If you’re seeing the “unknown user in virtual mailbox table” error, you’re in the right place. Basically, you want postfix to stop trying to deliver email to email accounts on your server that don’t exist. Is that really too much to ask?

Fixing Postfix To Disable Local Email Delivery For A Domain

postfix disable local email delivery

Basically, all of postfix’s main configuration settings are in main.cf, so you can open the file by typing vim /etc/postfix/main.cf .

Look for the virtual_mailbox_domains  line — comment it out by putting a # before it. That’s going to disable local email delivery altogether. Here’s mine:

#virtual_mailbox_domains = proxy:ldap:/etc/postfix/ldap/virtual_mailbox_domains.cf

Next, find the relay_domains  line, and prepend whatever is there with the domain names of the email addresses whose inboxes do live on your homemade email server. Mine looks like this:

relay_domains = payette.email, $mydestination, proxy:ldap:/etc/postfix/ldap/relay_domains.cf

Finally, find the transport_maps  line, and prepend hash:/etc/postfix/transport  to whatever is there. We’ll make the actual file in the next step. Mine looks like this:

transport_maps = hash:/etc/postfix/transport, proxy:ldap:/etc/postfix/ldap/transport_maps_user.cf, proxy:ldap:/etc/postfix/ldap/transport_maps_domain.cf

Now, all that’s left to do is make the transport file that says “Take all incoming email to this domain and send it through this MX server instead!”

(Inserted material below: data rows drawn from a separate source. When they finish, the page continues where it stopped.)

(** ** The further properties at work *)

Lemma subscribe_then_notify_witness :
  let observer := subscribe Observer_init "before_call" (VFunction 7) "class" in
  @notify (Demo.demo_host 5) observer VNone "before_call"
    [VClass "MyClass"; VStr "area"] [("level", VStr "class")] Demo.initial
  = (Ok (VInt 1), Demo.bump "a_runs" Demo.initial,
     [EvCallback "class_before_call" (VFunction 7)
        [VClass "MyClass"; VStr "area"] (Ok (VInt 1))]).
Proof.
  intros observer.
  apply (@subscribe_then_notify (Demo.demo_host 5) Observer_init "before_call" "class"
           (VFunction 7) VNone (VClass "MyClass") [VStr "area"]
           [("level", VStr "class")] Demo.initial (Demo.bump "a_runs" Demo.initial)
           (Ok (VInt 1))).
  - reflexivity.
  - reflexivity.
  - reflexivity.
  - reflexivity.
  - reflexivity.
  - discriminate.
Defined.

Lemma patched_call_without_subscribers_witness :
  let w := InstPatchedMethod (VFunction 6) (VClass "MyClass") "area" in
  let out := @call_patched (Demo.demo_host 5) Observer_init w [VInstance 1]
               [("x", VInt 2)] Demo.initial in
  result_of out = Ok (VInt 7) /\
  events_of out = [EvOriginal (VFunction 6) [VInstance 1] [("x", VInt 2)]].
Proof.
  intros w out.
  assert (out = (let (r, st') := @call_value (Demo.demo_host 5) (VFunction 6)
                                   [VInstance 1] [("x", VInt 2)] Demo.initial in
                 (r, st', [EvOriginal (VFunction 6) [VInstance 1] [("x", VInt 2)]])))
    as Hrun.
  { apply (@patched_call_without_subscribers (Demo.demo_host 5) Observer_init w
             (VFunction 6) [VInstance 1] [("x", VInt 2)] Demo.initial).
    - reflexivity.
    - intros p [= <-]. split; [discriminate|reflexivity].
    - reflexivity.
    - reflexivity. }
  rewrite Hrun. split; reflexivity.
Defined.

Lemma denylisted_name_is_not_observed_witness :
  let observer := subscribe Observer_init "before_call" (VFunction 5) "instance" in
  let w := InstPatchedMethod (VFunction 6) (VClass "MyClass") "atom_free" in
  let out := @call_patched (Demo.demo_host 5) observer w [VInstance 1] [] Demo.initial in
  result_of out = Ok (VInt 7) /\
  events_of out = [EvOriginal (VFunction 6) [VInstance 1] []].
Proof.
  intros observer w out.
  assert (out = (let (r, st') := @call_value (Demo.demo_host 5) (VFunction 6)
                                   [VInstance 1] [] Demo.initial in
                 (r, st', [EvOriginal (VFunction 6) [VInstance 1] []]))) as Hrun.
  { apply (@denylisted_name_is_not_observed (Demo.demo_host 5) observer w
             (VFunction 6) [VInstance 1] [] Demo.initial).
    - reflexivity.
    - intros p [= <-]. split; [discriminate|reflexivity].
    - vm_compute. reflexivity. }
  rewrite Hrun. split; reflexivity.
Defined.

Lemma before_call_answer_replaces_arguments_witness :
  let observer :=
    subscribe_all Observer_init
      [("before_call", VFunction 9, "instance"); ("before_call", VFunction 101, "instance");
       ("before_call", VFunction 101, "class")] in
  let method := @call_patched Demo2.demo2_host observer
                  (InstPatchedMethod (VFunction 102) (VClass "MyClass") "echo")
                  [VInstance 1; VInt 3] [] Demo.initial in
  let static_method := @call_patched Demo2.demo2_host observer
                         (InstPatchedStaticMethod (VFunction 102) (VClass "MyClass") "echo")
                         [VInt 3] [] Demo.initial in
  original_calls (events_of method)
    = [EvOriginal (VFunction 102) [VInstance 1; VInt 9] []] /\
  original_calls (events_of static_method) = [EvOriginal (VFunction 102) [VInt 9] []].
Proof.
  intros observer method static_method. split.
  - apply (@before_call_answer_replaces_arguments Demo2.demo2_host observer
             (InstPatchedMethod (VFunction 102) (VClass "MyClass") "echo") (VFunction 102)
             [VInstance 1; VInt 3] [] Demo.initial
             (Demo.bump "silent_runs" Demo.initial) (Demo.bump "silent_runs" Demo.initial)
             [VFunction 9] [] (VFunction 101) [VInt 9] []
             [EvCallback "instance_before_call" (VFunction 9)
                [VClass "MyClass"; VStr "echo"; VTuple [VInt 3]; VDict []] (Ok VNone)]).
    + reflexivity.
    + intros p [= <-]. split; [discriminate|reflexivity].
    + reflexivity.
    + vm_compute; reflexivity.
    + vm_compute; reflexivity.
    + vm_compute; reflexivity.
    + vm_compute; reflexivity.
  - apply (@before_call_answer_replaces_arguments Demo2.demo2_host observer
             (InstPatchedStaticMethod (VFunction 102) (VClass "MyClass") "echo")
             (VFunction 102) [VInt 3] [] Demo.initial Demo.initial Demo.initial
             [] [] (VFunction 101) [VInt 9] [] []).
    + reflexivity.
    + intros p Hp. discriminate Hp.
    + reflexivity.
    + vm_compute; reflexivity.
    + vm_compute; reflexivity.
    + vm_compute; reflexivity.
    + vm_compute; reflexivity.
Defined.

So, create the file by typing vim /etc/postfix/transport . Add a line for each domain you want to disable local delivery for like the example below, putting the MX server inside brackets. Here’s mine:

payetteforward.com smtp:[aspmx.l.google.com]

Then, do whatever postmap does on the file by typing postmap /etc/postfix/transport . That’s important — I’d explain why, but I’m sure it’s way over your head. (I have absolutely no idea what it does.)

Trick: If you’re not sure what the correct MX server is for a given domain, you can use this groovy command to find out what it is — I think you’ll really dig it, man.

dig -tmx payetteforward.com

Next, restart postfix by typing service postfix restart , say a prayer, and then try again. If it works, buy me a Corvette. If it doesn’t, let me know in the comments section and we can work together to make this a somewhat understandable guide to fixing this problem.

Postfix Post Fix

For now, be grateful the problem is solved: You’ve disabled local delivery on your local email server running postfix or iRedMail, and you’re using the correct MX addresses instead.

About Author

I'm a former Apple employee and the founder of Payette Forward, and I'm here to help you with your iPhone.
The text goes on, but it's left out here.